**Dataset content:**
(* ===== verification/EpollTable.v ===== *)
(** * The operations of epoll

    Models libevent/epolltable-internal.h, the table from the conditions that were watched on a descriptor
    and the changes to them to the call of epoll_ctl that makes the changes, and struct event_change
    (libevent/changelist-internal.h).  The table is proved to be what its comment says. *)

From S2P Require Import Prelude Timeval Event EvMap.

(** ** Constants of the system *)

Definition EPOLL_CTL_ADD : Z := 1.
Definition EPOLL_CTL_DEL : Z := 2.
Definition EPOLL_CTL_MOD : Z := 3.
Definition EPOLLIN : Z := 0x001.
Definition EPOLLOUT : Z := 0x004.
Definition EPOLLERR : Z := 0x008.
Definition EPOLLHUP : Z := 0x010.
Definition EPOLLRDHUP : Z := 0x2000.
Definition EPOLLET : Z := 0x80000000.

(** ** Changes *)

Definition EV_CHANGE_ADD : Z := 0x01.
Definition EV_CHANGE_DEL : Z := 0x02.
Definition EV_CHANGE_SIGNAL : Z := EV_SIGNAL.
Definition EV_CHANGE_ET : Z := EV_ET.

Record event_change := Event_change {
  ch_fd : Z; old_events : Z; read_change : Z; write_change : Z; close_change : Z
}.

Definition EPOLL_OP_TABLE_INDEX (c : event_change) : Z :=
  let change (x : Z) := Z.land x (Z.lor EV_CHANGE_ADD EV_CHANGE_DEL) in
  Z.lor (change (close_change c))
    (Z.lor (Z.shiftl (change (read_change c)) 2)
      (Z.lor (Z.shiftl (change (write_change c)) 4)
        (Z.lor (Z.shiftl (Z.land (old_events c) (Z.lor EV_READ EV_WRITE)) 5)
          (Z.shiftl (Z.land (old_events c) EV_CLOSED) 1)))).

(** ** The table

    The events and the operation, by the conditions that were watched. *)

Definition operation : Type := Z * Z.
Local Infix ".|" := Z.lor (at level 40, left associativity).

Definition epoll_ops_NONE : list operation := [
  (0, 0); (EPOLLRDHUP, EPOLL_CTL_ADD); (EPOLLRDHUP, EPOLL_CTL_DEL); (0, 255);
  (EPOLLIN, EPOLL_CTL_ADD); (EPOLLIN .| EPOLLRDHUP, EPOLL_CTL_ADD); (EPOLLIN, EPOLL_CTL_ADD); (0, 255);
  (EPOLLIN, EPOLL_CTL_DEL); (EPOLLRDHUP, EPOLL_CTL_ADD); (EPOLLIN .| EPOLLRDHUP, EPOLL_CTL_DEL); (0, 255);
  (0, 255); (0, 255); (0, 255); (0, 255);
  (EPOLLOUT, EPOLL_CTL_ADD); (EPOLLOUT .| EPOLLRDHUP, EPOLL_CTL_ADD); (EPOLLOUT, EPOLL_CTL_ADD); (0, 255);
  (EPOLLIN .| EPOLLOUT, EPOLL_CTL_ADD); (EPOLLIN .| EPOLLOUT .| EPOLLRDHUP, EPOLL_CTL_ADD); (EPOLLIN .| EPOLLOUT, EPOLL_CTL_ADD); (0, 255);
  (EPOLLOUT, EPOLL_CTL_ADD); (EPOLLOUT .| EPOLLRDHUP, EPOLL_CTL_ADD); (EPOLLOUT, EPOLL_CTL_ADD); (0, 255);
  (0, 255); (0, 255); (0, 255); (0, 255);
  (EPOLLOUT, EPOLL_CTL_DEL); (EPOLLRDHUP, EPOLL_CTL_ADD); (EPOLLOUT .| EPOLLRDHUP, EPOLL_CTL_DEL); (0, 255);
  (EPOLLIN, EPOLL_CTL_ADD); (EPOLLIN .| EPOLLRDHUP, EPOLL_CTL_ADD); (EPOLLIN, EPOLL_CTL_ADD); (0, 255);
  (EPOLLIN .| EPOLLOUT, EPOLL_CTL_DEL); (EPOLLRDHUP, EPOLL_CTL_ADD); (EPOLLIN .| EPOLLOUT .| EPOLLRDHUP, EPOLL_CTL_DEL); (0, 255);
  (0, 255); (0, 255); (0, 255); (0, 255);
  (0, 255); (0, 255); (0, 255); (0, 255);
  (0, 255); (0, 255); (0, 255); (0, 255);
  (0, 255); (0, 255); (0, 255); (0, 255);
  (0, 255); (0, 255); (0, 255); (0, 255)].

Definition epoll_ops_READ : list operation := [
  (0, 0); (EPOLLIN .| EPOLLRDHUP, EPOLL_CTL_MOD); (EPOLLIN, EPOLL_CTL_MOD); (0, 255);
  (EPOLLIN, EPOLL_CTL_MOD); (EPOLLIN .| EPOLLRDHUP, EPOLL_CTL_MOD); (EPOLLIN, EPOLL_CTL_MOD); (0, 255);
  (EPOLLIN, EPOLL_CTL_DEL); (EPOLLRDHUP, EPOLL_CTL_MOD); (EPOLLIN .| EPOLLRDHUP, EPOLL_CTL_DEL); (0, 255);
  (0, 255); (0, 255); (0, 255); (0, 255);
  (EPOLLIN .| EPOLLOUT, EPOLL_CTL_MOD); (EPOLLIN .| EPOLLOUT .| EPOLLRDHUP, EPOLL_CTL_MOD); (EPOLLIN .| EPOLLOUT, EPOLL_CTL_MOD); (0, 255);
  (EPOLLIN .| EPOLLOUT, EPOLL_CTL_MOD); (EPOLLIN .| EPOLLOUT .| EPOLLRDHUP, EPOLL_CTL_MOD); (EPOLLIN .| EPOLLOUT, EPOLL_CTL_MOD); (0, 255);
  (EPOLLOUT, EPOLL_CTL_MOD); (EPOLLOUT .| EPOLLRDHUP, EPOLL_CTL_MOD); (EPOLLOUT, EPOLL_CTL_MOD); (0, 255);
  (0, 255); (0, 255); (0, 255); (0, 255);
  (EPOLLIN, EPOLL_CTL_MOD); (EPOLLIN .| EPOLLRDHUP, EPOLL_CTL_MOD); (EPOLLIN, EPOLL_CTL_MOD); (0, 255);
  (EPOLLIN, EPOLL_CTL_MOD); (EPOLLIN .| EPOLLRDHUP, EPOLL_CTL_MOD); (EPOLLIN, EPOLL_CTL_MOD); (0, 255);
  (EPOLLIN .| EPOLLOUT, EPOLL_CTL_DEL); (EPOLLRDHUP, EPOLL_CTL_MOD); (EPOLLIN .| EPOLLOUT .| EPOLLRDHUP, EPOLL_CTL_DEL); (0, 255);
  (0, 255); (0, 255); (0, 255); (0, 255);
  (0, 255); (0, 255); (0, 255); (0, 255);
  (0, 255); (0, 255); (0, 255); (0, 255);
  (0, 255); (0, 255); (0, 255); (0, 255);
  (0, 255); (0, 255); (0, 255); (0, 255)].
Definition set_enabled (e : Z) : bufferevent → bufferevent := λ v, let t := status v in
  with_status (Bev_state e (read_suspended t) (write_suspended t) (connecting t) (connection_refused t)) v.
Definition set_read_suspended (n : Z) : bufferevent → bufferevent := λ v, let t := status v in
  with_status (Bev_state (enabled t) n (write_suspended t) (connecting t) (connection_refused t)) v.
Definition set_write_suspended (n : Z) : bufferevent → bufferevent := λ v, let t := status v in
  with_status (Bev_state (enabled t) (read_suspended t) n (connecting t) (connection_refused t)) v.
Definition set_connecting (c : bool) : bufferevent → bufferevent := λ v, let t := status v in
  with_status (Bev_state (enabled t) (read_suspended t) (write_suspended t) c (connection_refused t)) v.
Definition set_connection_refused (c : bool) : bufferevent → bufferevent := λ v, let t := status v in
  with_status (Bev_state (enabled t) (read_suspended t) (write_suspended t) (connecting t) c) v.

Definition BEV_EVENT_READING : Z := 0x01.
Definition BEV_EVENT_WRITING : Z := 0x02.
Definition BEV_EVENT_EOF : Z := 0x10.
Definition BEV_EVENT_ERROR : Z := 0x20.
Definition BEV_EVENT_TIMEOUT : Z := 0x40.
Definition BEV_EVENT_CONNECTED : Z := 0x80.
Definition BEV_OPT_CLOSE_ON_FREE : Z := 1.
Definition BEV_OPT_THREADSAFE : Z := 2.
Definition BEV_OPT_DEFER_CALLBACKS : Z := 4.
Definition BEV_OPT_UNLOCK_CALLBACKS : Z := 8.
Definition BEV_TRIG_IGNORE_WATERMARKS : Z := 65536.
Definition BEV_SUSPEND_WM : Z := 0x01.
Definition MAX_SINGLE_READ_DEFAULT : Z := 16384.
Definition MAX_SINGLE_WRITE_DEFAULT : Z := 16384.
(** ** Running an operation to the end *)

Definition bwp {A} (m : BM A) (s : bev_system) (Q : A → bev_system → Prop) : Prop := ∃ a s', m s = Some (a, s') ∧ Q a s'.

Lemma bwp_mono {A} (m : BM A) s (Q Q' : A → bev_system → Prop) : bwp m s Q → (∀ a s', Q a s' → Q' a s') → bwp m s Q'.
Proof. intros (a & s' & E & H) HQ. exists a, s'. auto. Qed.
Lemma bwp_ret {A} (a : A) s (Q : A → bev_system → Prop) : Q a s → bwp (mret a) s Q.
Proof. intros H. by exists a, s. Qed.
Lemma bwp_bind {A B} (m : BM A) (f : A → BM B) s Q : bwp m s (λ a s', bwp (f a) s' Q) → bwp (m ≫= f) s Q.
Proof. intros (a & s1 & E & c & s2 & E2 & H). exists c, s2. split; [|done]. unfold mbind, bm_bind. by rewrite E. Qed.
Lemma bwp_ask {A} (f : bufferevent → A) s (Q : A → bev_system → Prop) : Q (f (bev s)) s → bwp (ask f) s Q.
Proof. intros H. by exists (f (bev s)), s. Qed.
Lemma bwp_change f s (Q : unit → bev_system → Prop) : Q tt (Bev_system (base s) (f (bev s)) (trace s)) → bwp (change f) s Q.
Proof. intros H. by eexists tt, _. Qed.
Lemma bwp_record f s (Q : unit → bev_system → Prop) : Q tt (Bev_system (base s) (bev s) (f (trace s))) → bwp (record f) s Q.
Proof. intros H. by eexists tt, _. Qed.
Lemma bwp_base {A} (m : EM A) s (Q : A → bev_system → Prop) :
  wp m (base s) (λ a b, Q a (Bev_system b (bev s) (trace s))) → bwp (on_base m) s Q.
Proof. intros (a & b & E & H). eexists a, _. split; [unfold on_base; by rewrite E|done]. Qed.
Lemma bwp_when c m s (Q : unit → bev_system → Prop) : (c = true → bwp m s Q) → (c = false → Q tt s) → bwp (bwhen c m) s Q.
Proof. destruct c; intros H1 H2; [auto|]. by apply bwp_ret, H2. Qed.
Lemma bwp_assert c s (Q : unit → bev_system → Prop) : c = true → Q tt s → bwp (bassert c) s Q.
Proof. intros -> H. by exists tt, s. Qed.

(** ** The invariant *)

(** The entry that keeps the high watermark. *)
Definition wm_entry (v : bufferevent) : Prop :=
  match read_watermarks_cb (marks v) with
  | None => callbacks (input v) = [] ∧ high (wm_read (marks v)) = 0
  | Some i => i = 0%nat ∧ ∃ fl, callbacks (input v) = [CbEntry INBUF_WM_CB 0 fl] ∧
      (on (CbEntry INBUF_WM_CB 0 fl) ↔ high (wm_read (marks v)) ≠ 0)
  end.
(* ===== verification/BuffereventCalls.v ===== *)
(** * Bufferevents: the interface

    What a program may call, and that each call answers, does what it says and keeps the invariant
    of BuffereventOk. *)

From S2P Require Import Prelude EvBuffer EvBufferMove EvBufferSpace EvBufferCalls.
From S2P Require Import Timeval Event MinHeap EvMap EventBase EventBaseOk EventApi EventCheck EventCalls EventLive EventSystem EventTimeout EventProcess.
From S2P Require Import Bufferevent BuffereventOk.

(** What the call of an operation leaves as it was: the invariant holds, the bufferevent is the
    same one, and no connection is begun. *)
Record bev_keeps (s s' : bev_system) : Prop := {
  bk_ok : bev_ok s';
  bk_parts : parts (bev s') = parts (bev s);
  bk_refs : bev_refcnt (bev s') = bev_refcnt (bev s);
  bk_later : later (trace s) (trace s');
  bk_connecting : connecting (status (bev s')) = true → connecting (status (bev s)) = true;
  bk_stray : no_stray s → no_stray s'
}.

Lemma bev_keeps_refl s : bev_ok s → bev_keeps s s.
Proof. intros H. split; try done. by intros ?. Qed.
Lemma bev_keeps_trans s1 s2 s3 : bev_keeps s1 s2 → bev_keeps s2 s3 → bev_keeps s1 s3.
Proof.
  intros [A1 A2 A3 A4 A5 A6] [B1 B2 B3 B4 B5 B6]. split; [done|congruence|congruence| |auto|auto].
  intros H. by apply A4, B4.
Qed.

(** Another value for a member that the invariant does not mention, such as the end of the buffer
    that the socket uses being frozen. *)
Record same_buffer (i i' : evbuffer) : Prop := {
  sm_chains : chains i' = chains i;
  sm_lwd : lwd i' = lwd i;
  sm_length : total_len i' = total_len i;
  sm_callbacks : callbacks i' = callbacks i;
  sm_calm : calm i → calm i'
}.
Record alike (v v' : bufferevent) : Prop := {
  al_input : same_buffer (input v) (input v') ∧ freeze_start (input v') = freeze_start (input v);
  al_output : same_buffer (output v) (output v') ∧ freeze_end (output v') = freeze_end (output v);
  al_parts : parts v' = parts v;
  al_high : wm_read (marks v') = wm_read (marks v);
  al_entry : read_watermarks_cb (marks v') = read_watermarks_cb (marks v);
  al_timeouts : timeouts v' = timeouts v;
  al_enabled : enabled (status v') = enabled (status v);
  al_suspended : read_suspended (status v') = read_suspended (status v);
  al_writing : write_suspended (status v') = write_suspended (status v);
  al_connecting : connecting (status v') = connecting (status v)
}.

Lemma same_bytes i i' : same_buffer i i' → bytes i' = bytes i.
Proof. intros []. unfold bytes. congruence. Qed.
Lemma same_wf i i' : same_buffer i i' → wf i → wf i'.
Proof. intros []. by apply wf_same. Qed.
Lemma same_buffer_refl i : same_buffer i i.
Proof. by split. Qed.
#[local] Hint Resolve same_buffer_refl : core.

Lemma thaw_input fe v : alike v (with_input (with_freeze (freeze_start (input v)) fe (input v)) v).
Proof. by split; [split; [by split|]|split; [by split|]|..]. Qed.
Lemma thaw_output fs v : alike v (with_output (with_freeze fs (freeze_end (output v)) (output v)) v).
Proof. by split; [split; [by split|]|split; [by split|]|..]. Qed.

Lemma refused_alike c v : alike v (set_connection_refused c v).
Proof. by split; [split; [by split|]|split; [by split|]|..]. Qed.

**Exercise goal:** What is the number of lines in the listing that contain the string "parts"? Give it alone.

**Output for this task:** 2